EXHIBIT 2.3
AMENDMENT
TO
AGREEMENT AND PLAN OF MERGER
THIS AMENDMENT is made the 27th day of February, 2004, and amends that
certain Agreement and Plan of Merger dated July 17, 2003 by and among SUMMIT
FINANCIAL SERVICES GROUP, INC., a Florida corporation (f/k/a SUMMIT FINANCIAL
HOLDING GROUP, INC.) ("Holding Company"), SUMMIT BROKERAGE SERVICES, INC., a
Florida corporation ("Company") and SUMMIT TRANSITORY SUB, INC., a Florida
corporation ("Transitory Sub") ("Merger Agreement").
Section 1.8 of the Merger Agreement is amended in its entirety as follows,
as approved by the Board of Directors of the Holding Company and the Company
pursuant to Section 7.3 of the Merger Agreement:
"1.8 Effective Date.

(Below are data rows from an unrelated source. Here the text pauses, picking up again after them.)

(** Draining the records held ahead of a gap ends: one turn more than there are
    records is enough, and more turns give the same. *)
Theorem upgrade_drain_ends env v k :
  drain_pending cfg (S (size (sv_pending v)) + k) env v = drain_pending cfg (S (size (sv_pending v))) env v.
Proof.
  enough (Hgo : ∀ fuel v, (size (sv_pending v) < fuel)%nat → drain_pending cfg (fuel + k) env v = drain_pending cfg fuel env v)
    by (apply Hgo; lia).
  clear v. induction fuel as [|fuel IH]; intros v Hf; [lia|]. cbn [Nat.add drain_pending].
  destruct (first_pending v) as [[q [r p]]|] eqn:Ef; [|done]. pose proof (without_smaller _ _ _ (first_pending_in _ _ _ Ef)) as Hw.
  set (v0 := v <| sv_pending := delete q (sv_pending v) |>) in *. destruct (_ <=? _); [apply IH; lia|].
  destruct (negb _); [done|]. destruct (witnesses_for cfg env _) as [w|]; [|done].
  pose proof (take_keeps_pending env r (Some p) (Some w) false v0) as Ht.
  destruct (take_record cfg env r (Some p) (Some w) false v0) as [[ok v1] e1]. cbn [fst snd] in Ht.
  destruct ok; cbn [negb]; [|done]. rewrite IH by (rewrite Ht; lia).
  pose proof (drain_shrinks fuel env v1) as H2. destruct (drain_pending cfg fuel env v1) as [v2 e2]. cbn [fst] in H2.
  rewrite IH; [done|]. rewrite Ht in H2. lia.
Qed.
Lemma collect_closed max_depth max_nodes frontier visited result :
  (size nodes < max_nodes)%nat → searched visited result → closed_but frontier visited → list_to_set frontier ⊆ visited →
  (frontier = [] ∨ (size nodes < max_depth + length result)%nat) →
  ∃ visited', searched visited' (collect max_depth max_nodes listing frontier visited result) ∧ closed_but [] visited'.
Proof.
  intros Hmax. revert frontier visited result. induction max_depth as [|d IH]; intros frontier visited result Hs Hc Hsub Hd.
  - cbn [collect]. destruct Hd as [->|Hd]; [by exists visited|]. pose proof (searched_bound _ _ Hs). cbn in Hd. lia.
  - cbn [collect]. destruct frontier as [|p frontier]; [by exists visited|]. destruct Hd as [|Hd]; [done|].
    destruct (take_level_found max_nodes (p :: frontier) visited result [] Hmax Hs) as (v1 & r1 & n1 & -> & F & A).
    { intros x Hx. assert (Hv : x ∈ visited) by (apply Hsub; by apply elem_of_list_to_set).
      apply (se_visited _ _ Hs) in Hv as [->|(n & -> & Hn)%list_elem_of_fmap]; [by left|right; by apply Hs]. }
    destruct (fo_grow _ _ _ _ _ _ F) as (G1 & _ & G3). apply IH; [apply F| | |].
    + intros n Hn Hp Hnext. apply (fo_next _ _ _ _ _ _ F) in Hp as [Hp|Hp]; [|done].
      destruct (decide (tn_parent_id n ∈ p :: frontier)) as [Hin|Hout]; [by apply A|]. by apply G1, Hc.
    + intros x Hx%elem_of_list_to_set. apply G3; [|done]. by intros y ?%elem_of_nil.
    + destruct n1 as [|y n1]; [by left|right]. pose proof (fo_more _ _ _ _ _ _ F) as Hm. cbn in Hm. lia.
Qed.

Lemma closed_below visited result : searched visited result → closed_but [] visited → ∀ c, below c → c ∈ visited.
Proof.
  intros Hs Hc c. induction 1 as [c n Hn Hp|c n Hn Hb IH]; rewrite <-(proj1 Hkeyed _ _ Hn).
  - apply Hc; [apply Hlisting; by rewrite (proj1 Hkeyed _ _ Hn)|rewrite Hp; apply (se_visited _ _ Hs); by left|by intros ?%elem_of_nil].
  - apply Hc; [apply Hlisting; by rewrite (proj1 Hkeyed _ _ Hn)|done|by intros ?%elem_of_nil].
Qed.
End subtree.
Lemma appended_marked entry next log log1 log2 :
  appended entry next log log1 → tl_state log2 = tl_state log1 → tl_height log2 = tl_height log1 →
  appended entry next log log2.
Proof. intros [] Es Eh. split; congruence. Qed.

(** ** Commits *)

(** What a successful commit leaves. *)
Record commits (entry : TreeLogEntry) (next : TreeChainState) (digest : Digest) v v' : Prop := mkCommits {
  cm_log : appended entry next (tc_log v) (tc_log v');
  cm_tree : tree_digest (tc_tree v') = digest;
  cm_halted : tc_halted v' = tc_halted v;
  cm_awaiting : tc_awaiting_merge v' = (if bool_decide (lg_kind entry = EntryMerge) then false else tc_awaiting_merge v);
  cm_held : tc_held v' = tc_held v;
}.

(** The log and the tree are as before, and so is the wait for the merge. *)
Record unmoved v v' : Prop := mkUnmoved {
  un_log : tc_log v' = tc_log v;
  un_tree : tc_tree v' = tc_tree v;
  un_awaiting : tc_awaiting_merge v' = tc_awaiting_merge v;
}.

(** A commit that failed: halted, with the entry in the log or not. *)
Record fails (entry : TreeLogEntry) (next : TreeChainState) v v' : Prop := mkFails {
  fa_halted : tc_halted v' = true;
  fa_log : unmoved v v' ∨ appended entry next (tc_log v) (tc_log v');
  fa_held : tc_held v' = tc_held v;
}.
Lemma on_committed_cases committed v v' :
  on_committed config data_root log_directory sink committed v = v' →
  quiet v v' ∧ tc_held v' = tc_held v ∨
  ∃ body, cl_payload committed = Some (mkPayload ConsensusTypes.TreeBatch body) ∧ tc_awaiting_merge v = false ∧
    p_previous_state_root (cl_proposal committed) = ch_root (tl_state (tc_log v)) ∧
    commit_block config data_root log_directory sink committed body v = v'.
Proof.
  unfold on_committed. destruct (cl_payload committed) as [[[] body]|]; try (intros <-; by left).
  destruct (negb _); [intros <-; by left|]. destruct (tc_awaiting_merge v) eqn:Ea; [intros <-; by left|].
  cbn zeta. destruct (_ =? _); [intros <-; by left|].
  destruct (Z.eqb_spec (p_previous_state_root (cl_proposal committed)) (ch_root (tl_state (tc_log v)))) as [Hp|];
    cbn [negb]; [|intros <-; by left]. intros Hc. right. by exists body.
Qed.

(** ** The served tree *)

Lemma call_in_step c v : in_step v → in_step (call_tree c v).
Proof.
  intros Hs. destruct c; cbn [call_tree].
  - apply start_spec.
  - intros Hh. by rewrite (proj1 (deactivate_spec reason v)) in Hh.
  - exact Hs.
  - by apply (ev_step _ _ _ _ (quiet_evolves config None _ _ (quiet_core _ _ (submit_core op v)))).
  - by apply (ev_step _ _ _ _ (quiet_evolves config None _ _ (quiet_core _ _ (forwarded_core message v)))).
  - destruct (on_committed_cases committed v _ eq_refl) as [[Hq _]|(body & _ & Ha & _ & Hc)].
    + by apply (ev_step _ _ _ _ (quiet_evolves config None _ _ Hq)).
    + apply commit_block_spec in Hc as (_ & Hc & _). intros Hh _. destruct (Hc Hh) as (next & _ & Hcm).
      by rewrite (cm_tree _ _ _ _ _ Hcm), (ap_state' _ _ _ _ (cm_log _ _ _ _ _ Hcm)).
  - destruct (receive_replicated _ _ _ _ authority entry v) as [r v1] eqn:E.
    by apply receive_evolves in E as [_ Hst _]; apply Hst.
  - destruct (maintain _ _ _ _ authority v) as [r v1] eqn:E. by apply maintain_evolves in E as [_ Hst _]; apply Hst.
Qed.

(** C12: The served tree follows the log: after any sequence of calls to a
    handler that was not started, whatever the disk refused on the way, a
    handler that is healthy and does not await the merge serves a tree with the
    digest of the committed log's tree. *)
Theorem served_tree_follows_log calls v :
  tc_halted v = true →
  let v' := call_trees calls v in
  tc_halted v' = false → tc_awaiting_merge v' = false →
  tree_digest (tc_tree v') = compute_tree_digest (ch_nodes (tl_state (tc_log v'))).
Proof.
  intros Hh. assert (Hs : in_step v) by (intros Hf; congruence). clear Hh. unfold call_trees.
  revert v Hs. induction calls as [|c calls IH]; intros v Hs; [exact Hs|]. apply IH. by apply call_in_step.
Qed.

(** ** Awaiting the merge *)

(** A server that awaits the merge moves only on the merge: no call but a
    start or a deactivation changes its log or the tree it serves, unless a
    merge commit arrived that the configured root key signed and that replays on
    the empty base. *)
Theorem awaiting_takes_only_merge c v :
  tc_awaiting_merge v = true → c ≠ CallStart → (∀ reason, c ≠ CallDeactivate reason) →
  unmoved v (call_tree c v) ∨
  ∃ entry next effects, lg_kind entry = EntryMerge ∧
    verify_merge_signature entry (tcc_network_id config) (tcc_root_key config) = Verdict None ∧
    replay_entry (tl_state (tc_log v)) entry = inr (next, effects).
Proof.
  intros Ha Hs Hd. assert (Hev : ∀ authority v', evolves config authority v v' → unmoved v v' ∨
    ∃ entry next effects, lg_kind entry = EntryMerge ∧
    verify_merge_signature entry (tcc_network_id config) (tcc_root_key config) = Verdict None ∧
    replay_entry (tl_state (tc_log v)) entry = inr (next, effects)).
  { intros authority v' [_ _ Hw]. destruct (Hw Ha) as [|(entry & [Hk Hv] & next & effects & Hr)]; [by left|right].
    by exists entry, next, effects. }
  destruct c; cbn [call_tree]; [done|by destruct (Hd reason)|by left|..].
  - eapply (Hev None), quiet_evolves, quiet_core, submit_core.
  - eapply (Hev None), quiet_evolves, quiet_core, forwarded_core.
  - destruct (on_committed_cases committed v _ eq_refl) as [[Hq _]|(body & _ & Ha' & _)]; [|congruence].
    by eapply (Hev None), quiet_evolves.
  - destruct (receive_replicated _ _ _ _ authority entry v) as [r v1] eqn:E. by eapply Hev, receive_evolves.
  - destruct (maintain _ _ _ _ authority v) as [r v1] eqn:E. by eapply Hev, maintain_evolves.
Qed.

(** ** The log *)

(** The evidence of the entries a call may append: the members committed the
    block that the replica handed over, or the evidence is in the entry. *)
Definition call_evidence (c : TreeCall) (entry : TreeLogEntry) : Prop :=
  match c with
  | CallCommitted committed =>
      ∃ body, cl_payload committed = Some (mkPayload ConsensusTypes.TreeBatch body) ∧
        entry = committed_log_entry committed body (lg_height entry) (lg_tree_digest entry)
  | CallReplicated authority _ | CallMaintain authority => replicable config authority entry
  | _ => False
  end.
Lemma founding_carried : carries founding_proposal founding_payload (qc_proposal_digest (high_qc_ replica)).
Proof. split_and!; reflexivity. Qed.

Lemma voter_ready :
  tc_halted (started [1000650]) = false ∧ tc_awaiting_merge (started [1000650]) = false ∧
  tc_clock (started [1000650]) = [1000650] ∧
  state_after chair replica 999 (started [1000650]) = state_after chair replica 999 proposer.
Proof. split_and!; vm_compute; reflexivity. Qed.

Lemma proposed_block_is_accepted_witness :
  validate config chair replica founding_proposal (pp_payload founding_payload) (started [1000650]) =
    (true, started [1000650] <| tc_clock := [] |>).
Proof.
  destruct voter_ready as (Hh & Ha & Hc & Hs).
  refine (proposed_block_is_accepted config chair replica replica proposer _ founding_payload (started [1000650])
            founding_proposal 1000650 [] leader_wired (pair_from_fst _ _ founding_first) founding_carried Hh Ha Hc eq_refl Hs _ _ _ _).
  - split; [discriminate|reflexivity].
  - split; [discriminate|reflexivity].
  - discriminate.
  - intros p Hp. discriminate Hp.
Defined.

(** ** An id that is no file name *)

Lemma odd_time : p_timestamp_hint (cl_proposal odd_block) = 1020000.
Proof. reflexivity. Qed.
Lemma osc_prefix_not_recognised (t : Terminal) (kind : byte) (rest : bytes) (w : World) :
  kind = "0"%byte \/ kind = "1"%byte ->
  ~ has_terminator rest ->
  tryHandleCSIQuery t (osc_prefix kind ++ rest) 0 w = (0, w)
  /\ tryHandleOSCQuery t (osc_prefix kind ++ rest) 0 w = (0, w).
Proof.
  intros Hkind Hrest.
  assert (Hl : len (osc_prefix kind ++ rest) = 5 + len rest) by (rewrite len_app; reflexivity).
  pose proof (len_nonneg rest) as Hlen.
  assert (Hend : findOSCEnd t (osc_prefix kind ++ rest) (0 + 5) = -1).
  { unfold findOSCEnd.
    change (skipn (Z.to_nat (0 + 5)) (osc_prefix kind ++ rest)) with rest.
    rewrite findOSCEnd_from_spec, terminator_end_none by exact Hrest.
    reflexivity. }
  unfold tryHandleCSIQuery, tryHandleOSCQuery, bind.
  rewrite Hend, Hl.
  change (at_ (osc_prefix kind ++ rest) (0 + 1)) with "]"%byte.
  change (at_ (osc_prefix kind ++ rest) (0 + 2)) with "1"%byte.
  change (at_ (osc_prefix kind ++ rest) (0 + 3)) with kind.
  change (at_ (osc_prefix kind ++ rest) (0 + 4)) with ";"%byte.
  destruct Hkind as [-> | ->]; zcases; try lia; split; reflexivity.
Qed.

Subject to and upon satisfaction of all requirements
of law and other conditions contained in this Agreement, the Merger shall become
effective on the date stated in the Articles of Merger, and if no such date is
stated therein, then on the date the Articles of Merger are filed with the
Florida Department of State (the "Effective Date").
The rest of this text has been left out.